Рациональна и прагматична была девушка Альфа Истомина. Мгновенно, ещё при разговоре с Арбелиным, она прикинула в уме, что ей и Учителю, – так она сразу окрестила про себя Арбелина, – понадобятся финансовые средства.

– Папа, надо будет договориться о плате за учёбу. Ведь я теперь буду у Юлиана Юрьевича студенткой, ученицей. Пиявка пиявкой, но лучше если пиявка будет ученицей, правда?

Отец засмеялся и это был радостный смех освобожденного от душевной тяжести человека:

– Ты как всегда права, дочура.

– Папа, только знаешь что, пообщайся с ним наедине. Как мужчина с мужчиной. Вы поймёте друг друга. Он ведь тоже одинокий. Я не буду вам мешать.

– Одинокий!?

– Да, он живёт один. Совершенно один. Подробностей я пока не знаю, но один. Давай созвонимся?

Она набрала номер Арбелина.

Арбелин назначил время: завтра в 17–00.

***

Не спалось и Денису. Мысли о том, что месть его наконец начинает вырисовываться в нечто осуществимое, заслонила идея Арбелина стать ему первым в мире фасцино-кулинаром. Уже достаточно знакомый с достижениями молекулярной кулинарии, он сразу вник и понял замысел Арбелина. Не эксперименты над молекулярной экзотикой, а поиск молекулярных основ пищи как вкусного лекарства. Это было неожиданно, просто и гениально. И Денис прикидывал, что потребуется ему на этом пути. Понятно, что без Арбелина эту идею ему не поднять и не осилить. Значит учёба. Он станет его учеником. Затем понадобится основательное изучение биохимии. Значит университет. И понадобятся эксперименты. Кое-какая аппаратура у него уже есть, но придётся создать по–современному оснащённую лабораторию на дому. Это не так уж сложно, завтра же и начнёт, поспрашивает, посмотрит, где и что можно достать.

Уже под утро вернулась мысль о мщении.
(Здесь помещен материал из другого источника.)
(* ===== verification/Effect.v ===== *)
(** * Code over a state that its errors keep

    The store's methods change files and shared maps, and may return an error after some
    of the changes. Their monad keeps the state at an error, so that what a failed call
    leaves behind can be stated; a crash of the machine is an outcome of its own, which
    no code catches. [zoom] runs the code of a component on its part of a larger state. *)
From S2P Require Export Rust.

(** Why code stops: the machine does, or an error is returned. *)
Inductive stop := Crash | Raised (e : string).
Definition EM (S A : Type) : Type := S -> result stop A * S.

#[export] Instance em_ret {S} : MRet (EM S) := fun _ a s => (Ok a, s).
#[export] Instance em_bind {S} : MBind (EM S) :=
  fun _ _ f m s => match m s with (Ok a, s') => f a s' | (Err e, s') => (Err e, s') end.

Definition raise {S A} (e : string) : EM S A := fun s => (Err (Raised e), s).
Definition reads {S A} (f : S -> A) : EM S A := fun s => (Ok (f s), s).
Definition update {S} (f : S -> S) : EM S unit := fun s => (Ok tt, f s).
(** The outcome of a call as a value; a crash stays one. *)
Definition catch {S A} (m : EM S A) : EM S (result string A) := fun s =>
  match m s with
  | (Ok a, s') => (Ok (Ok a), s')
  | (Err (Raised e), s') => (Ok (Err e), s')
  | (Err Crash, s') => (Err Crash, s')
  end.
(** A pure result *)
Definition of_result {S A} (r : result string A) : EM S A :=
  fun s => (map_err Raised r, s).
Definition require {S} (b : bool) (e : string) : EM S unit := if b then mret tt else raise e.
(** Code on a part of the state *)
Definition zoom {S T A} (part : S -> T) (set : T -> S -> S) (m : EM T A) : EM S A := fun s =>
  let '(r, t) := m (part s) in (r, set t s).

Section For.
Context {S A B : Type}.
Variable f : B -> A -> EM S B.
Fixpoint efor (b : B) (l : list A) : EM S B :=
  match l with
  | [] => mret b
  | a :: l' => b' ← f b a; efor b' l'
  end.
End For.

(** ** Triples: [Q] on success, [X] where the code stops *)

Definition etriple {S A} (P : S -> Prop) (m : EM S A) (Q : A -> S -> Prop) (X : stop -> S -> Prop)
  : Prop :=
  forall s, P s -> match m s with (Ok a, s') => Q a s' | (Err e, s') => X e s' end.

Section Laws.
Context {S : Type}.
Implicit Types (P I : S -> Prop) (X : stop -> S -> Prop).

Lemma em_bind_eq {A B} (m : EM S A) (f : A -> EM S B) s :
  (m ≫= f) s = match m s with (Ok a, s') => f a s' | (Err e, s') => (Err e, s') end.
Proof. reflexivity. Qed.
Lemma etriple_ret {A} P (a : A) (Q : A -> S -> Prop) X :
  (forall s, P s -> Q a s) -> etriple P (mret a) Q X.
Proof. intros HQ s Hs. by apply HQ. Qed.
Lemma etriple_raise {A} P e (Q : A -> S -> Prop) X :
  (forall s, P s -> X (Raised e) s) -> etriple P (raise e) Q X.
Proof. intros HX s Hs. by apply HX. Qed.
Lemma etriple_reads {A} P (f : S -> A) (Q : A -> S -> Prop) X :
  (forall s, P s -> Q (f s) s) -> etriple P (reads f) Q X.
Proof. intros HQ s Hs. by apply HQ. Qed.
Lemma etriple_update P (f : S -> S) (Q : unit -> S -> Prop) X :
  (forall s, P s -> Q tt (f s)) -> etriple P (update f) Q X.
Proof. intros HQ s Hs. by apply HQ. Qed.
Lemma etriple_bind {A B} P (m : EM S A) (f : A -> EM S B) R (Q : B -> S -> Prop) X :
  etriple P m R X -> (forall a, etriple (R a) (f a) Q X) -> etriple P (m ≫= f) Q X.
Proof.
  intros Hm Hf s Hs. rewrite em_bind_eq. specialize (Hm s Hs).
  destruct (m s) as [[a|e] t]; [by apply Hf|done].
Qed.
Lemma etriple_conseq {A} P P' (m : EM S A) (Q Q' : A -> S -> Prop) X X' :
  etriple P' m Q' X' -> (forall s, P s -> P' s) -> (forall a s, Q' a s -> Q a s) ->
  (forall e s, X' e s -> X e s) -> etriple P m Q X.
Proof.
  intros Hm HP HQ HX s Hs. specialize (Hm s (HP s Hs)). destruct (m s) as [[a|e] t]; auto.
Qed.
Lemma etriple_pre {A} P P' (m : EM S A) (Q : A -> S -> Prop) X :
  etriple P' m Q X -> (forall s, P s -> P' s) -> etriple P m Q X.
Proof. intros Hm HP. by eapply etriple_conseq. Qed.
(** A fact of the state that does not change *)
Lemma etriple_pure {A} (F : Prop) P (m : EM S A) (Q : A -> S -> Prop) X :
  (F -> etriple P m Q X) -> etriple (fun s => F /\ P s) m Q X.
Proof. intros Hm s [HF Hs]. exact (Hm HF s Hs). Qed.
Lemma etriple_require P b e (Q : unit -> S -> Prop) X :
  (forall s, P s -> b = true -> Q tt s) -> (forall s, P s -> b = false -> X (Raised e) s) ->
  etriple P (require b e) Q X.
Proof. intros HQ HX s Hs. destruct b; cbn; auto. Qed.
Lemma etriple_of_result {A} P (r : result string A) (Q : A -> S -> Prop) X :
  (forall s a, P s -> r = Ok a -> Q a s) -> (forall s e, P s -> r = Err e -> X (Raised e) s) ->
  etriple P (of_result r) Q X.
Proof. intros HQ HX s Hs. destruct r; cbn; auto. Qed.
Lemma etriple_catch {A} P (m : EM S A) (Q : result string A -> S -> Prop) X :
  etriple P m (fun a => Q (Ok a)) (fun e s => match e with Raised e => Q (Err e) s | Crash => X Crash s end) ->
  etriple P (catch m) Q X.
Proof.
  intros Hm s Hs. specialize (Hm s Hs). unfold catch. destruct (m s) as [[a|[|e]] t]; done.
Qed.
Lemma etriple_zoom {T A} (part : S -> T) (set : T -> S -> S) P (m : EM T A)
  (Q : A -> S -> Prop) X :
  (forall s, P s ->
     etriple (fun t => t = part s) m (fun a t => Q a (set t s)) (fun e t => X e (set t s))) ->
  etriple P (zoom part set m) Q X.
Proof.
  intros Hm s Hs. specialize (Hm s Hs _ eq_refl). unfold zoom.
  destruct (m (part s)) as [[a|e] t]; done.
Qed.
Lemma etriple_for {A B} (f : B -> A -> EM S B) (J : B -> list A -> S -> Prop) X b l :
  (forall b a k, etriple (J b (a :: k)) (f b a) (fun b' => J b' k) X) ->
  etriple (J b l) (efor f b l) (fun b' => J b' []) X.
Proof.
  intros Hf. revert b; induction l as [|a l IH]; intros b; cbn [efor].
  - by apply etriple_ret.
  - eapply etriple_bind; [apply Hf|]. intros b'. apply IH.
Qed.
(** What holds whenever the code stops *)
Lemma etriple_and {A} P P' (m : EM S A) (Q Q' : A -> S -> Prop) X X' :
  etriple P m Q X -> etriple P' m Q' X' ->
  etriple (fun s => P s /\ P' s) m (fun a s => Q a s /\ Q' a s) (fun e s => X e s /\ X' e s).
Proof.
  intros H1 H2 s [Hs Hs']. specialize (H1 s Hs). specialize (H2 s Hs').
  destruct (m s) as [[a|e] t]; done.
Qed.
End Laws.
Он создаст фасцинирующее орудие мести – пиво, от которого Санька изойдёт мочой. Возник образ: стоящий по колено в океане мочи Санька Дуб. От этого образа Денису стало даже весело, будто месть уже свершилась. Моча? На, получай её в избытке и наслаждайся. Моча под видом вкуснейшего пива! Он отомстит ему тем же, чем был унижен, – мочой, безмерным потоком мочи. Моча перестала быть для него сигналом фобии, превратившись в смешной гадкий образ.
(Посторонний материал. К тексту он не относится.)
(* ===== verification/Ledger.v ===== *)
(** * Append-only ledgers of records, a line each

    [src/src/lib.rs], lines 18728 to 19098: the two consensus ledgers share their code
    but for the name of the ledger in the errors. A ledger is a file the process appends
    records to, each a line of JSON; a record counts once its line and the directory are
    synced. A failed append is taken back; when that fails too, the ledger is poisoned
    until the database is opened again.

    Every system call is answered by the operating system: it succeeds or it fails, a
    write after some of its bytes; when the answers run out, the machine stops there.
    The file keeps what reads see, what the last [fsync] made durable, the contents it
    had since, and whether its directory entry is durable. *)
From S2P Require Export Effect.
Local Open Scope Z_scope.

Definition MAX_CONSENSUS_LEDGER_BYTES : Z := 64 * 1024 * 1024.
Definition MAX_CONSENSUS_LEDGER_RECORDS : Z := 100000.
Definition MAX_CONSENSUS_LEDGER_RECORD_BYTES : Z := 4096.

(** ** The file *)

Inductive reply := Done | Failed (written : nat).

Record lfile := {
  lf_exists : bool;
  lf_bytes : list byte;
  lf_synced : list byte;
  lf_since : list (list byte);
  lf_linked : bool;
}.
Definition no_file : lfile :=
  {| lf_exists := false; lf_bytes := []; lf_synced := []; lf_since := []; lf_linked := false |}.
(** [open] with [create(true)] *)
Definition lf_create (f : lfile) : lfile :=
  if lf_exists f then f
  else {| lf_exists := true; lf_bytes := []; lf_synced := []; lf_since := []; lf_linked := false |}.
Definition lf_become (bytes : list byte) (f : lfile) : lfile :=
  {| lf_exists := lf_exists f; lf_bytes := bytes; lf_synced := lf_synced f;
     lf_since := lf_bytes f :: lf_since f; lf_linked := lf_linked f |}.
Definition lf_write (data : list byte) (f : lfile) : lfile := lf_become (lf_bytes f ++ data) f.
Definition lf_cut (len : nat) (f : lfile) : lfile := lf_become (take len (lf_bytes f)) f.
Definition lf_sync (f : lfile) : lfile :=
  {| lf_exists := lf_exists f; lf_bytes := lf_bytes f; lf_synced := lf_bytes f; lf_since := [];
     lf_linked := lf_linked f |}.
Definition lf_link (f : lfile) : lfile :=
  {| lf_exists := lf_exists f; lf_bytes := lf_bytes f; lf_synced := lf_synced f;
     lf_since := lf_since f; lf_linked := true |}.

(** What a crash may leave: no file while its entry is not durable; else what was
    synced, or a part of a content the file had since, which keeps what that content
    shares with what was synced. *)
Definition crash_leaves (f : lfile) (left : option (list byte)) : Prop :=
  match left with
  | None => lf_exists f = false \/ lf_linked f = false
  | Some bytes =>
      lf_exists f = true /\
      (bytes = lf_synced f \/
       exists c, c ∈ lf_bytes f :: lf_since f /\ bytes `prefix_of` c /\
                 forall k, k `prefix_of` lf_synced f -> k `prefix_of` c -> k `prefix_of` bytes)
  end.
(** The file found when the machine is up again *)
Definition lf_found (left : option (list byte)) : lfile :=
  let bytes := default [] left in
  {| lf_exists := is_Some_b left; lf_bytes := bytes; lf_synced := bytes; lf_since := [];
     lf_linked := is_Some_b left |}.

(** ** System calls *)

Record ledger := { lg_replies : list reply; lg_file : lfile; lg_poisoned : bool }.
Notation ledger_code := (EM ledger).

Definition set_file (f : lfile -> lfile) : ledger_code unit := update (fun s =>
  {| lg_replies := lg_replies s; lg_file := f (lg_file s); lg_poisoned := lg_poisoned s |}).
Definition poison : ledger_code unit := update (fun s =>
  {| lg_replies := lg_replies s; lg_file := lg_file s; lg_poisoned := true |}).
Definition syscall : ledger_code reply := fun s =>
  match lg_replies s with
  | [] => (Err Crash, s)
  | r :: l => (Ok r, {| lg_replies := l; lg_file := lg_file s; lg_poisoned := lg_poisoned s |})
  end.
Definition attempt : ledger_code bool :=
  r ← syscall; mret (match r with Done => true | Failed _ => false end).
(** A call that changes the file when it succeeds *)
Definition file_call (f : lfile -> lfile) : ledger_code bool :=
  ok ← attempt;
  if ok : bool then set_file f ;; mret true else mret false.
Definition write_all (data : list byte) : ledger_code bool :=
  r ← syscall;
  match r with
  | Done => set_file (lf_write data) ;; mret true
  | Failed n => set_file (lf_write (take n data)) ;; mret false
  end.
(** [a.and_then(b)] of calls that report whether they succeeded *)
Definition and_then (a b : ledger_code bool) : ledger_code bool :=
  ok ← a; if ok : bool then b else mret false.
(** [sync_consensus_ledger_parent] on Unix *)
Definition sync_parent : ledger_code bool := file_call lf_link.

(** ** Appending *)

Definition newline : byte := byte_of 10.

(** [persist_consensus_vote_lock] and [append_consensus_commit_record], from the
    serialized record on *)
Definition append_line (name : string) (payload : list byte) : ledger_code unit :=
  require (zlen payload <=? MAX_CONSENSUS_LEDGER_RECORD_BYTES) (name +:+ "_LEDGER_LIMIT") ;;
  opened ← file_call lf_create;
  require opened (name +:+ "_LEDGER_WRITE_FAILED") ;;
  known ← attempt;
  require known (name +:+ "_METADATA") ;;
  original_len ← reads (fun s => length (lf_bytes (lg_file s)));
  require (u64_saturating_add (u64_saturating_add (Z.of_nat original_len) (zlen payload)) 1
           <=? MAX_CONSENSUS_LEDGER_BYTES) (name +:+ "_LEDGER_LIMIT") ;;
  written ← and_then (write_all payload) (and_then (write_all [newline]) (file_call lf_sync));
  (if written : bool then mret tt
   else
     taken_back ← and_then (file_call (lf_cut original_len)) (file_call lf_sync);
     (if taken_back : bool then mret tt else poison) ;;
     raise (name +:+ "_LEDGER_SYNC_FAILED")) ;;
  linked ← sync_parent;
  if linked : bool then mret tt
  else poison ;; raise (name +:+ "_LEDGER_DIRECTORY_SYNC_FAILED").

(** ** Reading *)

Definition read_consensus_ledger (name : string) : ledger_code (list byte) :=
  known ← attempt;
  require known (name +:+ "_LEDGER_READ_FAILED") ;;
  exists_ ← reads (fun s => lf_exists (lg_file s));
  if negb exists_ then mret []
  else
    bytes ← reads (fun s => lf_bytes (lg_file s));
    require (zlen bytes <=? MAX_CONSENSUS_LEDGER_BYTES) (name +:+ "_LEDGER_LIMIT") ;;
    ok ← attempt;
    require ok (name +:+ "_LEDGER_READ_FAILED") ;;
    mret bytes.

Definition truncate_torn_consensus_ledger (name : string) (complete_len : nat)
  (truncate_torn_tail : bool) : ledger_code unit :=
  if negb truncate_torn_tail then mret tt
  else
    opened ← attempt;
    require opened (name +:+ "_LEDGER_REPAIR_FAILED") ;;
    ok ← and_then (file_call (lf_cut complete_len)) (and_then (file_call lf_sync) sync_parent);
    require ok (name +:+ "_LEDGER_REPAIR_FAILED").

(** The length up to the last newline, that included *)
Definition complete_len (bytes : list byte) : nat :=
  match position (fun b => bool_decide (b = newline)) (rev bytes) with
  | Some i => length bytes - i
  | None => 0
  end.
Definition complete_lines (bytes : list byte) : list (list byte) :=
  List.filter (fun line => negb (bool_decide (line = []))) (split_bytes newline (take (complete_len bytes) bytes)).

(** The bytes of a ledger and its complete lines; a torn tail is cut off. *)
Definition load_lines (name : string) (truncate_torn_tail : bool)
  : ledger_code (list byte * list (list byte)) :=
  bytes ← read_consensus_ledger name;
  (if (complete_len bytes <? length bytes)%nat
   then truncate_torn_consensus_ledger name (complete_len bytes) truncate_torn_tail
   else mret tt) ;;
  mret (bytes, complete_lines bytes).

(** ** Lines *)

Definition encode_lines (ps : list (list byte)) : list byte :=
  concat (map (fun p => p ++ [newline]) ps).
Definition line_ok (p : list byte) : Prop := p <> [] /\ newline ∉ p.

Lemma encode_lines_app ps qs : encode_lines (ps ++ qs) = encode_lines ps ++ encode_lines qs.
Proof. unfold encode_lines. by rewrite map_app, concat_app. Qed.
Lemma encode_lines_snoc ps p : encode_lines (ps ++ [p]) = encode_lines ps ++ p ++ [newline].
Proof. rewrite encode_lines_app. unfold encode_lines at 2. cbn. by rewrite app_nil_r. Qed.

Lemma complete_len_torn bytes t : newline ∉ t -> complete_len (bytes ++ newline :: t) = S (length bytes).
Proof.
  intros Ht. unfold complete_len.
  replace (rev (bytes ++ newline :: t)) with (rev t ++ newline :: rev bytes)
    by (rewrite rev_app_distr; cbn; by rewrite <- app_assoc).
  rewrite position_app_r.
  - cbn [position]. rewrite bool_decide_eq_true_2 by done. cbn. rewrite length_app, length_rev. cbn. lia.
  - intros b Hb. apply bool_decide_eq_false. intros ->. apply Ht, list_elem_of_In.
    by apply in_rev, list_elem_of_In.
Qed.
Lemma complete_len_none t : newline ∉ t -> complete_len t = 0%nat.
Proof.
  intros Ht. unfold complete_len.
  destruct (position _ (rev t)) as [i|] eqn:E; [|done]. exfalso. apply Ht.
  apply position_Some in E as (b & Hb & Hn). apply bool_decide_eq_true in Hn as ->.
  apply list_elem_of_In, in_rev, list_elem_of_In. by eapply list_elem_of_lookup_2.
Qed.
(** The complete part of lines and a torn tail *)
Lemma complete_len_lines ps t : newline ∉ t ->
  complete_len (encode_lines ps ++ t) = length (encode_lines ps).
Proof.
  intros Ht. induction ps as [|p ps _] using rev_ind; [by apply complete_len_none|].
  rewrite encode_lines_snoc, (assoc app (encode_lines ps)), <- (assoc app _ [newline]). cbn [app].
  rewrite complete_len_torn by done. rewrite !length_app. cbn. lia.
Qed.
Lemma split_lines ps : Forall line_ok ps -> split_bytes newline (encode_lines ps) = ps ++ [[]].
Proof.
  induction 1 as [|p ps [_ Hp] _ IH]; [done|]. unfold encode_lines. cbn [map concat].
  rewrite <- app_assoc. cbn [app]. rewrite split_bytes_app by done.
  change (concat (map (fun p => p ++ [newline]) ps)) with (encode_lines ps). by rewrite IH.
Qed.
Lemma complete_lines_torn ps t : Forall line_ok ps -> newline ∉ t ->
  complete_lines (encode_lines ps ++ t) = ps.
Proof.
  intros Hps Ht. unfold complete_lines. rewrite complete_len_lines, take_app_length by done.
  rewrite split_lines, List.filter_app by done. cbn. rewrite app_nil_r.
  induction Hps as [|p ps [Hp _] _ IH]; [done|]. cbn.
  rewrite bool_decide_eq_false_2 by done. cbn. by rewrite IH.
Qed.

(** ** What the file holds *)

(** The lines [ps], all durable *)
Record settled (ps : list (list byte)) (f : lfile) : Prop := {
  se_bytes : lf_bytes f = encode_lines ps;
  se_synced : lf_synced f = encode_lines ps;
  se_since : lf_since f = [];
  se_linked : ps <> [] -> lf_exists f = true /\ lf_linked f = true;
  se_missing : lf_exists f = false -> ps = [];
}.
(** The lines [ps], durable, and a part of the line of [p], which may be so *)
Definition with_tail (ps : list (list byte)) (p c : list byte) : Prop :=
  exists t, c = encode_lines ps ++ t /\ t `prefix_of` p ++ [newline].
Record tearing (ps : list (list byte)) (p : list byte) (f : lfile) : Prop := {
  te_synced : with_tail ps p (lf_synced f);
  te_all : Forall (with_tail ps p) (lf_bytes f :: lf_since f);
  te_linked : ps <> [] -> lf_exists f = true /\ lf_linked f = true;
}.
Lemma with_tail_lines ps p : with_tail ps p (encode_lines ps).
Proof. exists []. rewrite app_nil_r. split; [done|apply prefix_nil]. Qed.
Lemma settled_tearing ps p f : settled ps f -> tearing ps p f.
Proof.
  intros [E1 E2 E3 E4 E5]. split; [rewrite E2; apply with_tail_lines| |done].
  rewrite E1, E3. repeat constructor. apply with_tail_lines.
Qed.
(** After a crash the lines are there, with a part of [p]'s. *)
Lemma tearing_leaves ps p f left : tearing ps p f -> crash_leaves f left ->
  with_tail ps p (default [] left) /\ (left = None -> ps = []).
Proof.
  intros [Hs Ha Hl]. destruct left as [bytes|]; cbn.
  - intros [_ [->|(c & Hc & Hb & Hk)]]; [done|]. split; [|done].
    rewrite Forall_forall in Ha. destruct (Ha c Hc) as (t & -> & Ht), Hs as (u & Hu & _).
    destruct (Hk (encode_lines ps)) as [t' ->]; [rewrite Hu; by eexists|by eexists|].
    exists t'. split; [done|]. apply prefix_app_inv in Hb. by etrans.
  - intros Hn. assert (ps = []) as ->.
    { destruct ps; [done|]. destruct Hl as [He Hl]; [done|]. destruct Hn; congruence. }
    split; [apply with_tail_lines|done].
Qed.
(** What a part of [p]'s line is: no line, or all of it *)
Lemma with_tail_cases ps p c : newline ∉ p -> with_tail ps p c ->
  (exists t, c = encode_lines ps ++ t /\ newline ∉ t) \/ c = encode_lines (ps ++ [p]).
Proof.
  intros Hp (t & -> & [k Hk]). induction k as [|b k _] using rev_ind.
  - right. by rewrite encode_lines_snoc, Hk, app_nil_r.
  - left. exists t. split; [done|]. rewrite (assoc app) in Hk. apply app_inj_tail in Hk as [-> _].
    intros Ht. apply Hp, elem_of_app. by left.
Qed.

(** ** Triples of the system calls *)

Definition on (P : lfile -> bool -> Prop) (s : ledger) : Prop := P (lg_file s) (lg_poisoned s).
Section Calls.
Context (X : stop -> ledger -> Prop).
Implicit Types P R : lfile -> bool -> Prop.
И пришёл к Денису во сне отец.

– Ну, сынок, расскажи, как живёшь, что делаешь? – спросил он суровым тоном.

Испугался было Денис строгости отца. А тот улыбнулся, подошёл, обнял:

– Иди, Денис, иди, не останавливайся.

И растворился, будто и не было…

***

Ворочался рядом с похотливой своей курицей Виталий Никшанов. Пять жён горбатого старца будоражили воображение. Не помогало на этот раз даже успокоительное благоухание тела супруги, трижды вдыхал бедняга эфедрин, сдерживая расшатавшиеся нервишки. А когда под утро заснул, в тяжелом сне приснилась ему обнажённая обольстительная Шехерезада, гладившая его по головке как ребёнка.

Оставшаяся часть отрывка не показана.